The first motif is that of animals being silenced by a saint. Many saints are said to have had command over animals, and this motif is found already in Athanasius’ Life of Antony in which we read how Antony of Egypt ordered animals to stay out of his vegetable garden. This was the foundation for the later version of Antony’s life in which it was said that he had a pet-pig, who became his primary iconographical attribute. A later example of this motif can be found in the legend of St Francis of Assisi, who was said to not only command birds but even locusts. In Legenda Aurea, Jacobus de Voragine records the following incident (translated by William Granger-Ryan): “He preached to the birds and they listened to him; he taught them and they did not fly away without his permission. When swallows were chattering when he was preaching, he bade them be silent and they obeyed” (Jacobus de Voragine 2012: 611). Whether there is a connection between this story and that of St Edward and the nightingales is beyond conjecture, but it is nonetheless interesting to see this motif recur in two such different settings.

Antony and his pet-pigs
MS Royal 2 A XVIII, early-fifteenth-century prayerbook
Courtesy of British Library

The second motif at play comes singularly from the legendary of Edward the Confessor, namely his connection to Havering. In 1809, Hughson stated that Havering had been a royal residence and that Edward had spent time there. Whether the Confessor ever did spend much time at Havering can not be ascertained, even though Hughson quotes the Domesday Book as marking Havering as a feudum of the king. The earliest known record of Edward staying at Havering comes from John Hardyng’s chronicle of 1437, where he states that Havering was the setting for the legend of St Edward’s ring. Hardyng’s treatment of the episode goes as follows:

In his forest, as he pursued a dere,
In Essex, a palmer with hym met,
Askyng hym good, whome gladly he dyd here,
He claue his ryng and in sonder it bette,
The halfe of whiche he gaue without lette
To the palmer that went awaye anone,
That other good to geue [hym] there had [he] none

But after that full longe and many [a] daye,
Two pylgrames came vnto that noble kynge,
And sayde, saint Iohn thappostell in pore araye
Vs prayed, and bad straytly aboue all thing,
To you present and take this halfe golde rynge,
Which ye gaue hym of almesse and charyte,
And bade vs say that right sone ye should him se:

Whiche ryng he set together there anone,
And that ylke place he called ay after Hauerynge,
And that same place where they it braste alone
He called by after that ryme Claueryng,
In Essex be bothe fayre standynge,
Where that he made two churches of saint Iohn
Theuangelyst, and halowed were anon
- The Chronicle of Iohn Hardyng, edited by Henry Ellis, printed in London, 1812: 232


Edward holding his ring
Statue of uncertain date, St Albans
Couresy of this website

Hardyng’s account is interesting in many ways. First of all, he introduces the novel idea that Edward broke the ring in two rather than giving it unbroken to the beggar (which is how it happens in Aelred of Rievaulx’s Vita Sancti Ædwardi (1163), the earliest source to mention this). Secondly, Hardyng states that Edward was hunting when he first met the Evangelist. This is significant in that it is a feature absent from the Latin hagiographical tradition, but it is included in William of Malmesbury’s Gesta Regum Anglorum, in which a hunting episode becomes an illustration of the king’s calm temper (William of Malmesbury 1998: 348-49).

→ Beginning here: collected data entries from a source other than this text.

Lemma well_keyed_set d k n :
  well_keyed d -> id n = k -> well_keyed (dict_set String.eqb d k n).
Proof.
  intros [Hnd Hid] Hn. split.
  - now apply (dict_set_NoDup _ str_eqb_eq).
  - intros k' n' H. destruct (String.eqb k k') eqn:E.
    + apply String.eqb_eq in E. subst k'.
      rewrite (dict_get_set_same _ str_eqb_eq) in H. congruence.
    + apply String.eqb_neq in E.
      rewrite (dict_get_set_other _ str_eqb_eq) in H by assumption. auto.
Qed.

Lemma for_each_load_well_keyed l : forall a,
  well_keyed (story_nodes a) ->
  well_keyed (story_nodes (snd (for_each l load_entry a))).
Proof.
  induction l as [|[nid node] l IH]; intros a H; [assumption|].
  rewrite for_each_load_cons.
  destruct (node_of_entry nid node) as [n|] eqn:E; [|assumption].
  apply IH. simpl. apply well_keyed_set; [assumption|].
  destruct (node_of_entry_Ok _ _ E) as (d & ->).
  destruct (node_of_entry_dict nid d) as (n' & Hn' & Hi & _). congruence.
Qed.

In the chronicle of John Hardyng, no reference is made to nightingales, only his connection to Havering. We don’t know when the nightingales first enter the stage, or what was the origin of the legend. One likely source, however, is the Confessor’s coat of arms, which was a golden gross on a blue background surrounded by five gold martlets.

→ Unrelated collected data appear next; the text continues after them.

(* ===== verification/_CoqProject ===== *)
-Q . S2P
Prelude.v
Effects.v
Std.v
Ip.v
Handler.v
Icmp.v
Udp.v
TcpSegment.v
TcpConn.v
TcpSend.v
TcpReceive.v
TcpTable.v
TcpInv.v
TcpState.v
TcpSystem.v
TcpEmit.v
TcpNet.v
TcpNetwork.v
TcpLoss.v
TcpPersist.v
TcpOpen.v
TcpClose.v
Wire.v
Stack.v
StackProps.v
StackWire.v
Tun.v
Demo.v
DemoProps.v
UnitTests.v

The supposed coat-of-arms of Edward the Confessor
Courtesy of Wikimedia


This coat of arms did not exist in the time of the Confessor, but was believed to have been his coat of arms in the fourteenth century. Therefore, when Richard II merged his own coat of arms with that believed to be the Confessor’s, the result was as follows.

Richard II's coat-of-arms, 1395-99
Courtesy of Wikimedia


The trajectory from Hardyng’s chronicle to the legend recorded by Montague, Hughson and Tennyson can not be recovered, but in the medieval texts and iconography we have seen here we might perceive at least the origin of this charming story.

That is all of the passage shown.